Give back exactly the lines of the data below, starting with the line that has "split; [|exact Hb]." and going on through the line that has "repeat match goal with".

[Records from a dataset]
# # # #

(** Saving the edit form for [editingItem]. *)
Definition saveEdit (editingItem : Item.t) (now : Date) (title : string)
    (period : Period) (target : option Z) (st : Store) : Store :=
  let tgt := Z.max 1 (js_or (number_or target 0) (js_or (Item.target editingItem) 1)) in
  let newCount := Z.min (Item.count editingItem) tgt in
  updateItem (Item.id editingItem)
    {| Patch.id := None;
       Patch.title := Some (str_or title "Untitled");
       Patch.period := Some period;
       Patch.count := Some newCount;
       Patch.target := Some tgt;
       Patch.periodKey :=
         Some (if bool_decide (period <> Item.period editingItem)
               then periodKey period now
               else Item.periodKey editingItem);
       Patch.streak := None; Patch.bestStreak := None |} st.

(** ** Live section headers (App.tsx, lines 864-900) *)

Definition hasPeriod (items : list Item.t) (p : Period) : bool :=
  existsb (fun i => bool_decide (Item.period i = p)) items.

Definition sectionDone (items : list Item.t) (p : Period) : bool :=
  hasPeriod items p
  && forallb reached (List.filter (fun i => bool_decide (Item.period i = p)) items).

(** The [streakDisplay] property handed to a section header. *)
Definition streakDisplay (st : Store) (p : Period) : Z :=
  current p (sectionStreaks st) + (if sectionDone (items st) p then 1 else 0).

(** The header of a section, [(streakDisplay, best)]; a section without
    items is not rendered. *)
Definition sectionHeader (st : Store) (p : Period) : option (Z * Z) :=
  if hasPeriod (items st) p
  then Some (streakDisplay st p, best p (sectionStreaks st))
  else None.

End App.

(** ** Saving (App.tsx, lines 100-104, 153-155, 183-185, 318-320)

    [JSON.stringify] writes every field of an item and of the section
    streaks, and parsing the text gives these fields back (an infinite
    number or NaN, which the model does not have, is written as null); [stored] tells
    whether [localStorage.setItem] took effect ([safeSet] does nothing when
    the storage is missing and swallows the exception of a failed write). *)

Definition rawOfItem (it : Item.t) : RawItem.t :=
  {| RawItem.id := Item.id it;
     RawItem.title := Item.title it;
     RawItem.period := Item.period it;
     RawItem.count := Some (Item.count it);
     RawItem.target := Some (Item.target it);
     RawItem.periodKey := Some (Item.periodKey it);
     RawItem.streak := Some (Item.streak it);
     RawItem.bestStreak := Some (Item.bestStreak it) |}.
(** * BDC portfolio monitor: sector classification, holding aggregation,
      watchlist cache and price refresh

    A shallow embedding of the TypeScript sources

    - [lib/sector-classifier.ts]  (SECTORS, SECTOR_KEYWORDS, classifySector)
    - [app/page.tsx]              (getBDCData, the summary averages of Home)
    - [lib/watchlist-store.ts]    (getItem, upsertItem)
    - [app/api/watchlist/analyze/route.ts] (isRecent, POST)
    - [lib/yahoo-bdc.ts], [app/api/cron/refresh-prices/route.ts] (GET)

    Conventions of the embedding.

    - A JavaScript string is a [string] of code units; the case and white
      space tables cover the ASCII range, code units above it are letters
      without case.
    - A JavaScript number that holds money, a ratio or a percentage is a
      rational ([Q]), compared with [Qeq]; rounding of IEEE doubles is not
      part of that model.  The arithmetic of the screener's aggregator is
      embedded a second time on binary64 doubles ([Module Double]), where
      statements about its percentages are settled.  Millisecond clocks are
      integers ([Z]).
    - [null]/[undefined] is [None].
    - A plain object used as a dictionary is a [gmap] keyed by strings.
    - External collaborators (quote provider, AI provider) are functions
      given as section variables; the calls made to them are recorded in a
      trace. *)

From Stdlib Require Import QArith Qround ZArith Ascii String List Permutation Sorted.
From Stdlib Require Floats.
From stdpp Require Import gmap strings list fin_maps sorting.

Local Open Scope Z_scope.

(* ===================================================================== *)
(** * JavaScript string primitives *)
(* ===================================================================== *)

Module JsString.

(** One code unit of [String.prototype.toLowerCase]: A..Z go to a..z. *)
Definition lowerChar (c : ascii) : ascii :=
  let n := N_of_ascii c in
  if ((65 <=? n) && (n <=? 90))%N then ascii_of_N (n + 32) else c.

(** One code unit of [String.prototype.toUpperCase]: a..z go to A..Z. *)
Definition upperChar (c : ascii) : ascii :=
  let n := N_of_ascii c in
  if ((97 <=? n) && (n <=? 122))%N then ascii_of_N (n - 32) else c.

Fixpoint mapChars (f : ascii -> ascii) (s : string) : string :=
  match s with
  | EmptyString => EmptyString
  | String c r => String (f c) (mapChars f r)
  end.

Definition toLowerCase : string -> string := mapChars lowerChar.
Definition toUpperCase : string -> string := mapChars upperChar.

(** White space and line terminators removed by [trim]: TAB, LF, VT, FF,
    CR and SPACE. *)
Definition isWhiteSpace (c : ascii) : bool :=
  let n := N_of_ascii c in
  ((9 <=? n) && (n <=? 13) || (n =? 32))%N.

Fixpoint trimStart (s : string) : string :=
  match s with
  | EmptyString => EmptyString
  | String c r => if isWhiteSpace c then trimStart r else s
  end.

Fixpoint trimEnd (s : string) : string :=
  match s with
  | EmptyString => EmptyString
  | String c r =>
      match trimEnd r with
      | EmptyString => if isWhiteSpace c then EmptyString else String c EmptyString
      | r' => String c r'
      end
  end.

Definition trim (s : string) : string := trimEnd (trimStart s).

(** [s.includes(k)]: [k] occurs in [s] as a contiguous substring. *)
Fixpoint includes (s k : string) : bool :=
  if String.prefix k s then true
  else match s with
       | EmptyString => false
       | String _ r => includes r k
       end.

(** A string all of whose code units are white space. *)
Fixpoint allWhiteSpace (s : string) : bool :=
  match s with
  | EmptyString => true
  | String c r => isWhiteSpace c && allWhiteSpace r
  end.
Lemma loadProducts_stored platform w :
  snd (loadProducts env platform w) = stored (productFiles w !! getDataFilePath platform)
  /\ forall path,
       stored (productFiles (fst (loadProducts env platform w)) !! path)
       = stored (productFiles w !! path).
Proof.
  pose proof (loadProducts_cases env platform w) as H.
  destruct (productFiles w !! getDataFilePath platform) as [[l|]|] eqn:Hfile;
    try (rewrite H; cbn; split; [reflexivity | reflexivity]).
  rewrite H. destruct (write_fails env (now w) (getDataFilePath platform)); cbn;
    (split; [reflexivity|]); [reflexivity|].
  intros path. destruct (decide (getDataFilePath platform = path)) as [<-|Hne].
  - now rewrite lookup_insert_eq, Hfile.
  - now rewrite lookup_insert_ne.
Qed.

Lemma getAllProducts_stored w :
  snd (getAllProducts env w)
  = concat (map (fun platform => stored (productFiles w !! getDataFilePath platform))
                platforms)
  /\ forall path,
       stored (productFiles (fst (getAllProducts env w)) !! path)
       = stored (productFiles w !! path).
Proof.
  unfold getAllProducts.
  assert (G : forall ps w1 l,
            (forall path, stored (productFiles w1 !! path) = stored (productFiles w !! path)) ->
            let out := fold_left
                         (fun acc platform =>
                            let '(w2, allProducts) := acc in
                            let '(w3, products) := loadProducts env platform w2 in
                            (w3, allProducts ++ products)) ps (w1, l) in
            snd out
            = l ++ concat (map (fun platform =>
                                  stored (productFiles w !! getDataFilePath platform)) ps)
            /\ forall path, stored (productFiles (fst out) !! path)
                            = stored (productFiles w !! path)).
  { induction ps as [|p ps IH]; intros w1 l H1; cbn [fold_left map concat].
    - cbn. rewrite app_nil_r. auto.
    - destruct (loadProducts_stored p w1) as [Hl Hw].
      destruct (loadProducts env p w1) as [w3 products]. cbn [fst snd] in Hl, Hw.
      destruct (IH w3 (l ++ products)) as [Ha Hb].
      + intros path. now rewrite Hw.
      + cbv zeta in Ha, Hb. cbv zeta. split; [|exact Hb].
        rewrite Ha, Hl, H1, <- app_assoc. reflexivity. }
  apply (G platforms w []). reflexivity.
Qed.

(** X17. The two implementations of the store read the same products: what
    [getAllProducts] of the scan route returns is what [getAllProducts] of
    [utils/productStorage] returns, where every product file is missing,
    does not parse or holds an array of products, although the first creates
    the files that are missing and retries. *)
Theorem store_readers_agree (w : World) :
  snd (getAllProducts env w) = ProductStorage.getAllProducts w
  /\ forall platform,
       snd (loadProducts env platform w) = ProductStorage.loadProducts platform w
       /\ ProductStorage.loadProducts platform (fst (loadProducts env platform w))
          = ProductStorage.loadProducts platform w.
Proof.
  split.
  - rewrite (proj1 (getAllProducts_stored w)).
    unfold ProductStorage.getAllProducts, ProductStorage.loadProducts, platforms.
    cbn. rewrite !app_nil_r.
    change ProductStorage.getFilePath with getDataFilePath.
    unfold stored. rewrite <- !app_assoc.
    repeat match goal with
           | |- context [productFiles w !! ?p] =>
               destruct (productFiles w !! p) as [[?|]|]
           end; reflexivity.
  - intros platform. destruct (loadProducts_stored platform w) as [Hl Hw].
    unfold ProductStorage.loadProducts.
    change ProductStorage.getFilePath with getDataFilePath.
    split.
    + rewrite Hl. unfold stored.
      destruct (productFiles w !! getDataFilePath platform) as [[?|]|]; reflexivity.
    + specialize (Hw (getDataFilePath platform)). unfold stored in Hw.
      destruct (productFiles (fst (loadProducts env platform w)) !! getDataFilePath platform)
        as [[?|]|];
        destruct (productFiles w !! getDataFilePath platform) as [[?|]|]; auto.
Qed.
(** C7 (classification), amended.  The source type is [arxiv] exactly
    when the host name ends with the text [arxiv.org], which holds of
    the repository's hosts and of others as well, whatever the
    extension and the [content-type]; on any other host a path that ends
    in [.pdf], in whatever case, gives [pdf].  The tool takes the record
    path exactly when the host name of the address it is given ends with
    [arxiv.org] and the path is [/abs/<id>], [/pdf/<id>] or
    [/pdf/<id>.pdf]: it then asks the record API for that identifier
    first, its result is the same when the [content-type] headers of all
    the responses are taken away, and the details are tagged [arxiv].
    Every other address, those of [arxiv.org] hosts with another path
    among them, is fetched itself, and its details are tagged by the
    address and the [content-type] of the response. *)
Theorem classification_by_host_then_extension sc net input u :
  (length (trim input) =? 0)%nat = false ->
  parseUrl sc (trim input) = Some u ->
  (forall v contentType,
      (classifySourceType v contentType = arxiv
       <-> endsWith (hostname v) (js "arxiv.org") = true)
      /\ (isArxivHost (hostname v) = true -> classifySourceType v contentType = arxiv)
      /\ (endsWith (hostname v) (js "arxiv.org") = false ->
          endsWith (toLowerCase (pathname v)) (js ".pdf") = true ->
          classifySourceType v contentType = pdf))
  /\ (forall id,
        endsWith (hostname u) (js "arxiv.org") = true ->
        Slug.ArxivPath (pathname u) id ->
        execute sc net input = extractArxivSource sc net id
        /\ (exists more,
              requests (snd (execute sc net input)) = requests net ++ ReqArxivApi id :: more)
        /\ fst (execute sc (withoutContentType net) input) = fst (execute sc net input)
        /\ forall d, fst (execute sc net input) = inr d -> sourceType d = arxiv)
  /\ (endsWith (hostname u) (js "arxiv.org") = false
      \/ (forall id, ~ Slug.ArxivPath (pathname u) id) ->
      execute sc net input = extractGenericSource sc net u
      /\ (exists more,
            requests (snd (execute sc net input)) = requests net ++ ReqGet (href u) :: more)
      /\ forall d, fst (execute sc net input) = inr d ->
                   exists r rest,
                     script net = Responded r :: rest /\ ok r = true
                     /\ sourceType d = classifySourceType (url r) (contentType r)
                     /\ canonicalUrl d = href (url r)).
Proof.
  intros Hlen Hparse. split; [|split].
  - intros v contentType. split; [|split].
    + unfold classifySourceType.
      destruct (endsWith (hostname v) (js "arxiv.org")); [split; reflexivity|].
      split; [|discriminate].
      destruct (_ || _); [discriminate|]. destruct (_ || _); discriminate.
    + intros H. apply classify_scholarly_host, isArxivHost_suffix, H.
    + apply classify_pdf_path.
  - intros id Hhost Hpath.
    assert (Hrun : forall net', execute sc net' input = extractArxivSource sc net' id)
      by (intros net'; apply (execute_dispatch sc net' input u Hlen Hparse); assumption).
    split; [apply Hrun|]. rewrite !Hrun. split; [apply extractArxivSource_first_request|].
    split.
    + rewrite extractArxivSource_withoutContentType. reflexivity.
    + apply extractArxivSource_sourceType.
  - intros Hnot.
    assert (Hrun : execute sc net input = extractGenericSource sc net u)
      by (apply (execute_dispatch sc net input u Hlen Hparse); exact Hnot).
    split; [exact Hrun|]. rewrite Hrun. apply extractGenericSource_outcome.
Qed.

(** A record of the repository takes the record path and asks the record
    API; a listing of the same host is fetched itself. *)
Lemma classification_by_host_then_extension_witness :
  (exists more,
      requests (snd (execute (scrapersKnowing [recordUrl; listingUrl])
                             (mkNet [] []) (href recordUrl)))
      = ReqArxivApi (js "1706.03762") :: more)
  /\ execute (scrapersKnowing [recordUrl; listingUrl])
             (mkNet [Responded listingPage] []) (href listingUrl)
     = extractGenericSource (scrapersKnowing [recordUrl; listingUrl])
                            (mkNet [Responded listingPage] []) listingUrl.
Proof.
  split.
  - apply (classification_by_host_then_extension
             (scrapersKnowing [recordUrl; listingUrl]) (mkNet [] []) (href recordUrl)
             recordUrl eq_refl eq_refl).
    + reflexivity.
    + apply (Slug.abs_path (js "1706.03762") []);
        [discriminate|reflexivity|left; reflexivity].
  - apply (classification_by_host_then_extension
             (scrapersKnowing [recordUrl; listingUrl]) (mkNet [Responded listingPage] [])
             (href listingUrl) listingUrl eq_refl eq_refl).
    right. intros id H. inversion H.
Defined.

(** ** Missing fields *)

Lemma getMissingFields_spec d field :
  In field (getMissingFields d)
  <-> (field = js "authors" /\ match authors d with Some (_ :: _) => False | _ => True end)
      \/ (field = js "year" /\ truthyNum (year d) = false)
      \/ (field = js "abstract" /\ truthy (abstract d) = false)
      \/ (field = js "fullText" /\ truthy (fullText d) = false).
Proof.
  unfold getMissingFields.
  destruct (authors d) as [[|a l]|]; destruct (truthyNum (year d));
    destruct (truthy (abstract d)); destruct (truthy (fullText d));
    cbn [app In]; intuition (try discriminate; auto).
Qed.

Lemma missingFields_withMissingFields d :
  missingFields (withMissingFields d) = getMissingFields d.
Proof. reflexivity. Qed.

(** ** The mirror, attempt by attempt *)

Lemma clipText_truthy input maxChars :
  input <> [] -> truthy (Some (clipText input maxChars)) = true.
Proof.
  intros Hne. unfold clipText. destruct (_ <=? _)%nat; cbn [truthy].
  - destruct input; [contradiction|reflexivity].
  - destruct (slice0 _ _); reflexivity.
Qed.

Lemma mirror_none asked target :
  fetchReadableMirror (mkNet [] asked) target
  = (None, mkNet [] (asked ++ [ReqGet (js "https://r.jina.ai/" ++ target)])).
Proof. reflexivity. Qed.

Lemma mirror_fails_step res rest asked target :
  mirrorFailure res = true ->
  fetchReadableMirror (mkNet (res :: rest) asked) target
  = (None, mkNet rest (asked ++ [ReqGet (js "https://r.jina.ai/" ++ target)])).
Proof.
  intros Hres. unfold fetchReadableMirror, fetch. cbn [script requests].
  destruct res as [m|r]; [reflexivity|]. cbn [mirrorFailure] in Hres.
  destruct (negb (ok r)); [reflexivity|]. cbn [orb] in Hres.
  destruct (body r) as [raw|]; [|reflexivity]. rewrite Hres. reflexivity.
Qed.

Lemma mirror_succeeds_step res rest asked target :
  mirrorFailure res = false ->
  exists r raw,
    res = Responded r /\ ok r = true /\ body r = Some raw
    /\ normalizeWhitespace raw <> []
    /\ fetchReadableMirror (mkNet (res :: rest) asked) target
       = (Some (clipText (normalizeWhitespace raw) MAX_FULL_TEXT_CHARS),
          mkNet rest (asked ++ [ReqGet (js "https://r.jina.ai/" ++ target)])).
Proof.
  intros Hres. destruct res as [m|r]; [discriminate|]. cbn [mirrorFailure] in Hres.
  apply orb_false_iff in Hres as [Hok Hbody]. apply negb_false_iff in Hok.
  destruct (body r) as [raw|] eqn:Hraw; [|discriminate].
  exists r, raw. split; [reflexivity|]. split; [exact Hok|]. split; [exact Hraw|].
  split; [intros Hnil; rewrite Hnil in Hbody; discriminate|].
  unfold fetchReadableMirror, fetch. cbn [script requests].
  rewrite Hok, Hraw, Hbody. reflexivity.
Qed.

(** What the mirror gives is a text that is not empty, or nothing. *)
Lemma mirror_truthy net target :
  truthy (fst (fetchReadableMirror net target)) = false ->
  fst (fetchReadableMirror net target) = None.
Proof.
  destruct net as [[|res rest] asked]; [reflexivity|].
  destruct (mirrorFailure res) eqn:Hres.
  - rewrite mirror_fails_step by exact Hres. reflexivity.
  - destruct (mirror_succeeds_step res rest asked target Hres)
      as (r & raw & _ & _ & _ & Hne & ->).
    cbn [fst]. rewrite clipText_truthy by exact Hne. discriminate.
Qed.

# # # #

- [Answer area]:
      + cbv zeta in Ha, Hb. cbv zeta. split; [|exact Hb].
        rewrite Ha, Hl, H1, <- app_assoc. reflexivity. }
  apply (G platforms w []). reflexivity.
Qed.

(** X17. The two implementations of the store read the same products: what
    [getAllProducts] of the scan route returns is what [getAllProducts] of
    [utils/productStorage] returns, where every product file is missing,
    does not parse or holds an array of products, although the first creates
    the files that are missing and retries. *)
Theorem store_readers_agree (w : World) :
  snd (getAllProducts env w) = ProductStorage.getAllProducts w
  /\ forall platform,
       snd (loadProducts env platform w) = ProductStorage.loadProducts platform w
       /\ ProductStorage.loadProducts platform (fst (loadProducts env platform w))
          = ProductStorage.loadProducts platform w.
Proof.
  split.
  - rewrite (proj1 (getAllProducts_stored w)).
    unfold ProductStorage.getAllProducts, ProductStorage.loadProducts, platforms.
    cbn. rewrite !app_nil_r.
    change ProductStorage.getFilePath with getDataFilePath.
    unfold stored. rewrite <- !app_assoc.
    repeat match goal with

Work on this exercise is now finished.